Bill Cleverley / Times Colonist
July 6, 2018
The City of Victoria and B.C. Transit have put the lives of blind pedestrians at risk by moving bus stops away from the curb to accommodate bike lanes, claims the Canadian Federation of the Blind.
“It’s a Russian Roulette game,” said Oriano Belusic, 56, who is named in the complaint that the federation is making with the B.C. Human Rights Tribunal against the city and transit, claiming discrimination against the visually impaired.
He cited a close call he had in a bike lane in March.
“Imagine as a blind person getting off the bus. You go around the bus shelter and basically you’re doing Russian Roulette. When you step out into the bike lane there’s a chance, and I’ve certainly had a close call, that you can get whacked by a bike. They don’t stop. They just come sailing through at whatever speed,” Belusic said.

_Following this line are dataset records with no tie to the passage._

Lemma clear_bitmap d sz n l i fuel :
  wf (S d) (mkBitvec sz n 0 (aBitmap l)) -> 0 <= i < sz ->
  exists p', bitvec_clear (S fuel) (mkBitvec sz n 0 (aBitmap l)) i = Some p' /\
    clear_post (S d) (mkBitvec sz n 0 (aBitmap l)) i p'.
Proof.
  intros (Hr & Hcap & Hs & _ & Hl & Hb) Hi. cbn [bitvec_clear].
  cbn [Z.eqb negb]. rewrite (proj2 (Z.leb_le _ _) Hs).
  destruct (bitmap_byte l i (fun b => Z.land b (Z.lnot (2 ^ (i mod 8))))) as (b & Eb & Es & Hl' & Hb' & Ht); [lia|done|done|].
  rewrite Eb. cbn. rewrite bit_mask, Es. cbn. eexists. split; [done|].
  constructor; [by repeat split; try lia|done|].
  intros j Hj. cbn [iSize] in Hj. cbn [bit].
  assert (Hm : 0 <= i mod 8 < 8 /\ 0 <= j mod 8 < 8) by (split; apply Z.mod_pos_bound; lia).
  assert (Hget : forall L, zlen L = BITVEC_NELEM ->
            ((exists c, L.[j / 8] = Some c /\ Z.testbit c (j mod 8) = true) <->
             Z.testbit (default 0 (L.[j / 8])) (j mod 8) = true)).
  { intros L HL. rewrite (bitmap_get L j HL) by lia. split; [by intros (c & [= <-] & ?)|]. intros. by eexists. }
  rewrite !Hget by done. rewrite (Ht j _ ltac:(lia) (bitmap_get _ j Hl' ltac:(lia))).
  assert (Eb' : default 0 l.[i / 8] = b) by (change (l.[i / 8]) with (l.[i / BITVEC_SZELEM]); by rewrite Eb).
  case_decide as E.
  - rewrite E, Eb', Z.land_spec, Z.lnot_spec, andb_true_iff, negb_true_iff by lia.
    destruct (decide (j mod 8 = i mod 8)) as [E2|E2].
    + rewrite E2, Z.pow2_bits_true by lia. split; [by intros [_ ?]|]. intros [Hne _].
      destruct Hne. by apply same_bit.
    + rewrite Z.pow2_bits_false by done. split; [intros [? _]; split; [by intros ->|done]|by intros [_ ?]].
  - split; [intros ?; split; [by intros ->|done]|by intros [_ ?]].
Qed.

Lemma clear_hash d sz n T i fuel :
  wf (S d) (mkBitvec sz n 0 (aHash T)) -> 0 <= i < sz ->
  exists p', bitvec_clear (S fuel) (mkBitvec sz n 0 (aHash T)) i = Some p' /\
    clear_post (S d) (mkBitvec sz n 0 (aHash T)) i p'.
Proof.
  intros (Hr & Hcap & Hs & _ & Hn & Ho) Hi. cbn [bitvec_clear].
  cbn [Z.eqb negb]. rewrite (proj2 (Z.leb_gt _ _) Hs), (u32_small (i + 1)) by lia.
  destruct (clear_values_ok sz (i + 1) T 0 (replicate (Z.to_nat BITVEC_NINT) 0)) as (n' & T' & E & Ho' & Hm).
  - apply hash_empty. lia.
  - lia.
  - rewrite (ho_used _ _ _ Ho). apply (ho_max _ _ _ Ho).
  - apply Forall_forall. intros v [s Hv]%list_elem_of_In%elem_of_zget. by eapply ho_range.
  - by eapply hash_nodup.
  - intros v Hv _ [-> _]%elem_of_replicate. done.
  - rewrite E. cbn [mbind option_bind]. eexists. split; [done|]. constructor; [|done|].
    + split_and!; try done; try lia. pose proof (zlen_nonneg (filter (fun v => v <> 0) T')) as Hu.
      rewrite <- (ho_used _ _ _ Ho'). done.
    + intros j Hj. cbn [bit iSize] in *. rewrite Hm by lia. rewrite elem_of_replicate. intuition lia.
Qed.

Lemma bitvec_clear_ok d : forall fuel p i,
  (d <= fuel)%nat -> wf d p -> 0 <= i < iSize p ->
  exists p', bitvec_clear fuel p i = Some p' /\ clear_post d p i p'.
Proof.
  induction d as [|d IH]; intros fuel p i Hf Hw Hi; [done|].
  destruct fuel as [|fuel]; [lia|]. destruct p as [sz n div [l|T|l]]; pose proof Hw as (Hr & Hcap & Hu).
  - destruct Hu as (_ & -> & _). by apply clear_bitmap.
  - destruct Hu as (_ & -> & _). by apply clear_hash.
  - destruct Hu as (Hs & -> & Hl & Hsub). cbn [iSize] in Hi.
    destruct (div_bounds sz Hs) as [Hdiv _]. destruct (bin_range sz i Hs Hi) as [Hbin Hrem].
    set (div := (sz + 61) / 62) in *. cbn [bitvec_clear]. rewrite (proj2 (Z.eqb_neq div 0)) by lia. cbn [negb].
    destruct (zget_some l (i / div)) as [q Eq]; [by rewrite Hl|]. rewrite Eq. cbn [mbind option_bind].
    pose proof (Forall_zget _ _ _ _ Hsub Eq) as Hq. destruct q as [q|].
    2:{ eexists. split; [done|]. constructor; [done|done|]. intros j Hj. cbn [bit].
        split; [|by intros [_ ?]]. intros Hb. split; [|done]. intros ->. destruct Hb as (q & E & _). congruence. }
    destruct Hq as [Hqs Hqw].
    destruct (IH fuel q (i mod div)) as (q' & -> & [Q1 Q2 Q3]); [lia|done|by rewrite Hqs|].
    cbn [mbind option_bind]. rewrite zset_zupd by (rewrite Hl; exact Hbin). cbn [mbind option_bind].
    eexists. split; [done|]. constructor; [|done|].
    + cbn [wf]. split_and!; try done; try lia; [by rewrite zlen_zupd|].
      apply Forall_zupd; [done|]. split; [congruence|done].
    + intros j Hj. cbn [iSize] in Hj. cbn [bit]. rewrite zget_zupd by (rewrite Hl; exact Hbin).
      assert (Hmod : 0 <= j mod div < iSize q) by (rewrite Hqs; by apply Z.mod_pos_bound).
      case_decide as E.
      * rewrite <- E, Eq. split.
        -- intros (q1 & [= <-] & Hb). apply Q3 in Hb as [Hne Hb]; [|done]. split; [by intros ->|by exists q].
        -- intros [Hne (q1 & [= <-] & Hb)]. exists q'. split; [done|]. apply Q3; [done|]. split; [|done].
           intros Er. apply Hne. by apply (bin_inj div).
      * split; [|by intros [_ ?]]. intros Hb. split; [by intros ->|done].
Qed.

(** * Properties *)

(** A vector is well formed at the depth that suffices for every size. *)
Definition bitvec_ok (p : Bitvec) : Prop := wf BITVEC_DEPTH p.

Lemma create_ok n : 0 <= n < 2 ^ 32 -> bitvec_ok (zero_bitvec n).
Proof. intros Hn. apply zero_bitvec_wf; [done|]. change (cap 5) with 58632501248. lia. Qed.

Lemma index_range p i : bitvec_ok p -> 1 <= i <= iSize p -> u32 (i - 1) = i - 1 /\ 0 <= i - 1 < iSize p.
Proof. intros Hp Hi. apply wf_iSize in Hp. rewrite u32_small by lia. lia. Qed.

Lemma sqlite3BitvecSet_ok p i a : bitvec_ok p -> 1 <= i <= iSize p ->
  exists rc p' a', sqlite3BitvecSet (Some p) i a = Some (rc, Some p', a') /\
    set_post BITVEC_DEPTH p (i - 1) rc p'.
Proof.
  intros Hp Hi. destruct (index_range p i Hp Hi) as [Eu Hr].
  destruct (bitvec_set_ok BITVEC_DEPTH (2 * BITVEC_DEPTH) p (i - 1) a) as (rc & p' & a' & E & Hpost);
    [lia|done|done|].
  exists rc, p', a'. unfold sqlite3BitvecSet. by rewrite Eu, E.
Qed.

Lemma sqlite3BitvecClear_ok p i : bitvec_ok p -> 1 <= i <= iSize p ->
  exists p', sqlite3BitvecClear (Some p) i = Some (Some p') /\ clear_post BITVEC_DEPTH p (i - 1) p'.
Proof.
  intros Hp Hi. destruct (index_range p i Hp Hi) as [Eu Hr].
  destruct (bitvec_clear_ok BITVEC_DEPTH BITVEC_DEPTH p (i - 1)) as (p' & E & Hpost); [lia|done|done|].
  exists p'. unfold sqlite3BitvecClear. by rewrite Eu, E.
Qed.

Lemma sqlite3BitvecTest_ok p i : bitvec_ok p -> 0 <= i < 2 ^ 32 ->
  exists b, sqlite3BitvecTest (Some p) i = Some b /\
    (b = true <-> 1 <= i <= iSize p /\ bit BITVEC_DEPTH p (i - 1)).
Proof.
  intros Hp Hi. cbn [sqlite3BitvecTest]. unfold sqlite3BitvecTestNotNull. pose proof (wf_iSize _ _ Hp) as Hs.
  destruct (decide (i = 0)) as [->|].
  { change (u32 (0 - 1)) with 4294967295. destruct (Z.geb_spec 4294967295 (iSize p)); [|lia].
    exists false. split; [done|]. split; [done|lia]. }
  rewrite u32_small by lia. destruct (Z.geb_spec (i - 1) (iSize p)).
  { exists false. split; [done|]. split; [done|lia]. }
  destruct (bitvec_test_ok BITVEC_DEPTH BITVEC_DEPTH p (i - 1)) as (b & E & Hb); [lia|done|lia|].
  exists b. split; [done|]. rewrite Hb. split; [intros; split; [lia|done]|by intros [_ ?]].
Qed.

(** C29.  Every vector that is created is well formed, setting and clearing a
    bit in range keep it so whatever allocations fail, and none of the
    operations has undefined behaviour or fails to end. *)
Theorem bitvec_well_formed :
  (forall n a p a', 0 <= n < 2 ^ 32 -> sqlite3BitvecCreate n a = (Some p, a') ->
     bitvec_ok p /\ iSize p = n) /\
  (forall p i a, bitvec_ok p -> 1 <= i <= iSize p ->
     exists rc p' a', sqlite3BitvecSet (Some p) i a = Some (rc, Some p', a') /\
       bitvec_ok p' /\ iSize p' = iSize p /\ (rc = SQLITE_OK \/ rc = SQLITE_NOMEM)) /\
  (forall p i, bitvec_ok p -> 1 <= i <= iSize p ->
     exists p', sqlite3BitvecClear (Some p) i = Some (Some p') /\ bitvec_ok p' /\ iSize p' = iSize p) /\
  (forall p i, bitvec_ok p -> 0 <= i < 2 ^ 32 -> exists b, sqlite3BitvecTest (Some p) i = Some b).
Proof.
  split_and!.
  - intros n a p a' Hn. unfold sqlite3BitvecCreate. destruct (malloc a) as [[] a2]; intros [= <- <-].
    split; [by apply create_ok|done].
  - intros p i a Hp Hi. destruct (sqlite3BitvecSet_ok p i a Hp Hi) as (rc & p' & a' & E & []). eauto 10.
  - intros p i Hp Hi. destruct (sqlite3BitvecClear_ok p i Hp Hi) as (p' & E & []). eauto.
  - intros p i Hp Hi. destruct (sqlite3BitvecTest_ok p i Hp Hi) as (b & E & _). eauto.
Qed.

(** Programs of operations, and the set they compute. *)
Inductive op := OpSet (i : Z) | OpClear (i : Z).
Definition op_arg (o : op) : Z := match o with OpSet i | OpClear i => i end.

Fixpoint run (ops : list op) (p : option Bitvec) (a : Alloc) : option (list Z * option Bitvec) :=
  match ops with
  | [] => Some ([], p)
  | OpSet i :: ops =>
      '(rc, p, a) ← sqlite3BitvecSet p i a; '(rcs, p) ← run ops p a; Some (rc :: rcs, p)
  | OpClear i :: ops => p ← sqlite3BitvecClear p i; run ops p a
  end.

Fixpoint run_set (ops : list op) (X : gset Z) : gset Z :=
  match ops with
  | [] => X
  | OpSet i :: ops => run_set ops ({[i]} ∪ X)
  | OpClear i :: ops => run_set ops (X ∖ {[i]})
  end.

Moving the bus stops to islands jeopardizes the lives of blind people “who must now cross busy bicycle lanes that are used by cyclists whose speed is unregulated and who are not looking out for blind pedestrians,” the complaint says. “Relocating bus stops from the curbside discriminates against blind people by imposing a barrier of fear to accessing previously available public bus transportation. This is a denial of a public service.”
The complaint also alleges that Mayor Lisa Helps admitted in a radio interview that the city’s plans “only consider able-bodied people who can see.”
Helps said she would like to see a transcript and the context of whatever statement is being cited.
“I’ll have to leave comment on the actual engineering to the engineers, but of course we care about people who can’t see. Of course, we care about people who are in wheelchairs. That’s our job as a city,” Helps said.
In designing new infrastructure such as bike lanes, the city is retrofitting infrastructure that historically was built “not at all caring about people with disabilities,” she said.
“But we do have to make sure that the city is accessible for everyone, and that’s been the thrust of my comments on CFAX over and over again. We’re in a challenging situation because we’re retrofitting an old city.”
Belusic reached a settlement agreement with B.C. Transit in 2014 after filing a complaint that the visually impaired were being discriminated against because bus drivers failed to announce all bus stops.
Belusic and lawyer Charles Lugosi, of Crease Harman LLP, say the agreement is not being honoured and might have to be revisited. “More than a third of their drivers are not complying. They’re basically shutting the system off and not living up to their end of the agreement,” Belusic said.
Lugosi said the bike lanes are dangerous to blind pedestrians “who risk their lives to cross the bike lanes just to get on or off the bus.”
Lugosi said the Canadian Federation for the Blind wants to see the bike lanes modified “so at every bus stop buses move to the curb so blind people can get on and off the bus safely.”
“Hopefully, the city will tear up some of those bike lanes to allow the buses to stop at the curbside and they need to rethink their lack of accommodation for those who need accommodation,” Lugosi said.
Neither B.C. Transit or the city had seen a copy of the complaint when contacted for comment.
“Accessibility was taken into consideration in the design process as it is with all city projects,” city spokesman Bill Eisenhauer said in a statement.
“The detailed design work for the bike lanes was completed by a professional engineer and those designs meet all applicable standards and guidelines.”
Eisenhauer said the city would be “happy to talk to the group to discuss any concerns or suggestions they have for improvements.”
He said there was “very close consultation” with B.C. Transit in the design of the bike lanes.
Transit spokesman Jonathon Dyck said transit had not seen the complaint and final decisions about design of infrastructure is with the local government.
If the automated system to announce stops on buses is not working, transit expects drivers to call out stops, he said.
New technology, to be introduced by the end of this winter, will have automated announcements and visual displays of upcoming stops. “That will help improve accessibility on our buses,” he said.